Angola returned to the Africa Cup of Nations in 2013 in South Africa (which would now be held in odd-numbered years) and played in Group-A with the host nation, Morocco and Cape Verde. Although it was not their golden generation, good players remained like goalkeeper Lamá, Manucho and Mateus Galiano. Further strength came from selections of the next generation: Neblú (a 19-year-old goalkeeper) Bastos. The first game ended in a 0-0 draw with Morocco. The second game ended in a 2-0 victory against South Africa, In the final round, Cape Verde opened the scoring with a goal by Nando, but Fernando Varela equalized. Héldon in the 91st minute to qualify Cape Verde for the next phase. Angola was eliminated from the next phase when Morocco finished with 3 points and the Blue Sharks with 5.

===Decline and return===
During the next two years, Angola failed to qualify for the 2014 World Cup, was eliminated by Lesotho (3-5 on penalties) in the COSAFA Cup, failed to qualify for the 2014 CHAN, and failed to qualify for the 2015 Africa Cup of Nations, ending their run in five consecutive Africa Cups. On May 13, 2015, Gelson Dala, a young player from Primeiro de Agosto, made his debut for the national team, scoring twice in Tundavala against the Central African Republic in a qualifying match for the 2017 Africa Cup of Nations. The game ended 4-0 and Angola failed to qualify.

Angola experienced a hiatus from a continental tournament until 2015 when Angola qualified for the 2016 CHAN in Rwanda against South Africa. Gelson Dala and Ary Papel (both from Primeiro de Agosto) stood out, although Angola was eliminated from the 2018 World Cup by South Africa.
In the CHAN tournament, Angola performed poorly, finishing 3rd in their group with 1 win (against Ethiopia, 2-1, with a brace from Ary Papel) and 2 losses (4-2 against DRC and 1-0 against Cameroon), failing to advance to the next phase. The good news is that there was the 2018 CHAN tournament, which Angola managed to qualify for, with Dany Massunguna scoring his first and only goal for the national team against Madagascar. Returning to the COSAFA Cup, Angola fell in the group stage with only one goal scored, despite finishing 2nd in their group. There was also the qualification for the 2019 Africa Cup of Nations, where Angola debuted with a defeat (3-1) away to Burkina Faso. Qualification for the 2019 Africa Cup of Nations was paused for a year and a few months due to the 2018 World Cup.

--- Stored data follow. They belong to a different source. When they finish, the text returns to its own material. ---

(** X5. Touching a thread makes it the last updated one: when a record is
    stored under the key and the new timestamp is later than every
    [lastUpdatedAt] in the store, [findLastUpdatedThread] after
    [updateLastUpdatedAt] returns the record that the update returned. *)
Theorem updateLastUpdatedAt_then_findLastUpdatedThread now data (store : Store) cur :
  Map_get store (makeKey (UpdateLastUpdatedDto.userId data)
                         (UpdateLastUpdatedDto.threadId data)) = Some cur →
  (∀ r, r ∈ Map_values store →
     ThreadRecord.lastUpdatedAt r < default now (UpdateLastUpdatedDto.lastUpdatedAt data)) →
  let out := Repository.updateLastUpdatedAt now data store in
  ∃ updated, out.2 = Normal updated
             ∧ Repository.findLastUpdatedThread out.1 = Some updated.
Proof.
  intros Hget Hlater out. subst out.
  rewrite (updateLastUpdatedAt_present _ _ _ _ Hget). simpl.
  set (t := default now (UpdateLastUpdatedDto.lastUpdatedAt data)) in *.
  exists (setLastUpdatedAt t cur). split; [done |].
  destruct (Map_set_split _ _ _ Hget) as (pre & post & Hstore & _ & Hset).
  rewrite Hset. unfold Repository.findLastUpdatedThread.
  assert (Hvals : Map_values (pre ++ (makeKey (UpdateLastUpdatedDto.userId data)
                                        (UpdateLastUpdatedDto.threadId data),
                                      setLastUpdatedAt t cur) :: post)
                  = pre.*2 ++ setLastUpdatedAt t cur :: post.*2).
  { unfold Map_values. by rewrite fmap_app. }
  rewrite Hvals.
  assert (Hold : ∀ r, r ∈ pre.*2 ++ post.*2 → ThreadRecord.lastUpdatedAt r < t).
  { intros r Hr. apply Hlater. rewrite Hstore. unfold Map_values. rewrite fmap_app. simpl.
    apply elem_of_app in Hr as [?|?]; apply elem_of_app; [by left | right].
    apply elem_of_cons. by right. }
  destruct (keepMostRecent_fold (pre.*2 ++ setLastUpdatedAt t cur :: post.*2))
    as [[Hnil _] | (pre' & r & post' & Heq & Hf & Hpre' & Hpost')].
  { by destruct (pre.*2). }
  rewrite Hf. f_equal.
  assert (Hr : r ∈ pre.*2 ++ setLastUpdatedAt t cur :: post.*2).
  { rewrite Heq. apply elem_of_app. right. apply elem_of_cons. by left. }
  assert (Hu : setLastUpdatedAt t cur ∈ pre' ++ r :: post').
  { rewrite <- Heq. apply elem_of_app. right. apply elem_of_cons. by left. }
  assert (Hle : t ≤ ThreadRecord.lastUpdatedAt r).
  { apply elem_of_app in Hu as [Hu | [<- | Hu]%elem_of_cons].
    - specialize (Hpre' _ Hu). simpl in Hpre'. lia.
    - simpl. lia.
    - specialize (Hpost' _ Hu). simpl in Hpost'. lia. }
  apply elem_of_app in Hr as [Hr | [-> | Hr]%elem_of_cons]; [| done |].
  - assert (ThreadRecord.lastUpdatedAt r < t); [|lia].
    apply Hold. apply elem_of_app. by left.
  - assert (ThreadRecord.lastUpdatedAt r < t); [|lia].
    apply Hold. apply elem_of_app. by right.
Qed.

Lemma updateLastUpdatedAt_then_findLastUpdatedThread_witness :
  ∃ updated,
    (Repository.updateLastUpdatedAt 2000
       (UpdateLastUpdatedDto.mk "test-user-123" "researchGraph_thread_1_a" None)
       store1).2 = Normal updated
    ∧ Repository.findLastUpdatedThread
        (Repository.updateLastUpdatedAt 2000
           (UpdateLastUpdatedDto.mk "test-user-123" "researchGraph_thread_1_a" None)
           store1).1 = Some updated.
Proof.
  apply (updateLastUpdatedAt_then_findLastUpdatedThread 2000
           (UpdateLastUpdatedDto.mk "test-user-123" "researchGraph_thread_1_a" None)
           store1
           (ThreadRecord.mk (makeKey "test-user-123" "researchGraph_thread_1_a")
              "test-user-123" "root_thread_1_a" "researchGraph_thread_1_a"
              "researchGraph" 1000 1000)).
  - reflexivity.
  - intros r Hr. simpl in Hr. apply list_elem_of_singleton in Hr as ->. simpl. lia.
Defined.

In the 2018 CHAN tournament in Morocco, Angola drew 0-0 with Burkina Faso in their opening match but won 1-0 against Cameroon with a penalty goal by Job in the 30th minute. In the final round, Angola drew with Congo, who topped the group with 7 points, and with only one goal scored, Angola advanced from the group stage in second place. In the quarter-finals, Angola faced Nigeria, and the Palancas Negras opened the scoring with a goal from Félix Vá, but the nickname "the almost team" emerged. In the 90+2 minute, Okpotu equalized, taking the game to extra time, and in the 109th minute, Okechukwu scored, eliminating Angola from the CHAN.

After the disastrous defeat in the CHAN, Angola was eliminated in the group stage of the 2018 COSAFA Cup, again finishing 2nd in the group with 4 points. On September 9, 2018, Angola returned to qualifying for the 2019 Africa Cup of Nations, with a 1-0 victory at home against Botswana, led by Gelson Dala. A month later (at the 11 de Novembro Stadium), Angola thrashed Mauritania 4-1, with Mateus Galiano (the only player from the 2006 generation to score a brace as captain (scoring 2 years after his last goal), Djalma and Gelson scored the remaining goals in a game in Angola. Angola started losing, including the next game that Angola lost to Mauritania (1-0). In the 5th and penultimate round, in a direct confrontation against Burkina Faso (where if Angola lost, they would be out of the African Cup), at the 11 de Novembro stadium, the Angolans filled the stadium. Three minutes in, Burkina Faso hit the post, but at 45+1 Gelson Dala gave a back pass and Mateus Galiano scored, and in the second half, as in the first, Gelson passed and Mateus scored his second goal, Burkina Faso even reduced the deficit through Dayo in the 68th minute, but that's how it ended. In the last game in Botswana, Angola only needed a win to qualify for the Africa Cup of Nations on March 22, 2018. A player born in Portugal but of Angolan descent, Wilson Eduardo, made his debut for the Angolan national team, and in the 21st minute, Herenilson passed type as Iniesta, Fredy put the ball in the middle, and Igor Vetokele error but on missed, Wilson Eduardo was there to score on the rebound. Several shots from Botswana didn't go in because of Tony Cabaça, and the referee blew the whistle, and Angola was in the Africa Cup of Nations 6 years later. The players hugged, cried, etc. Angola finished first with the same 12 points as Mauritania, who were making their debut.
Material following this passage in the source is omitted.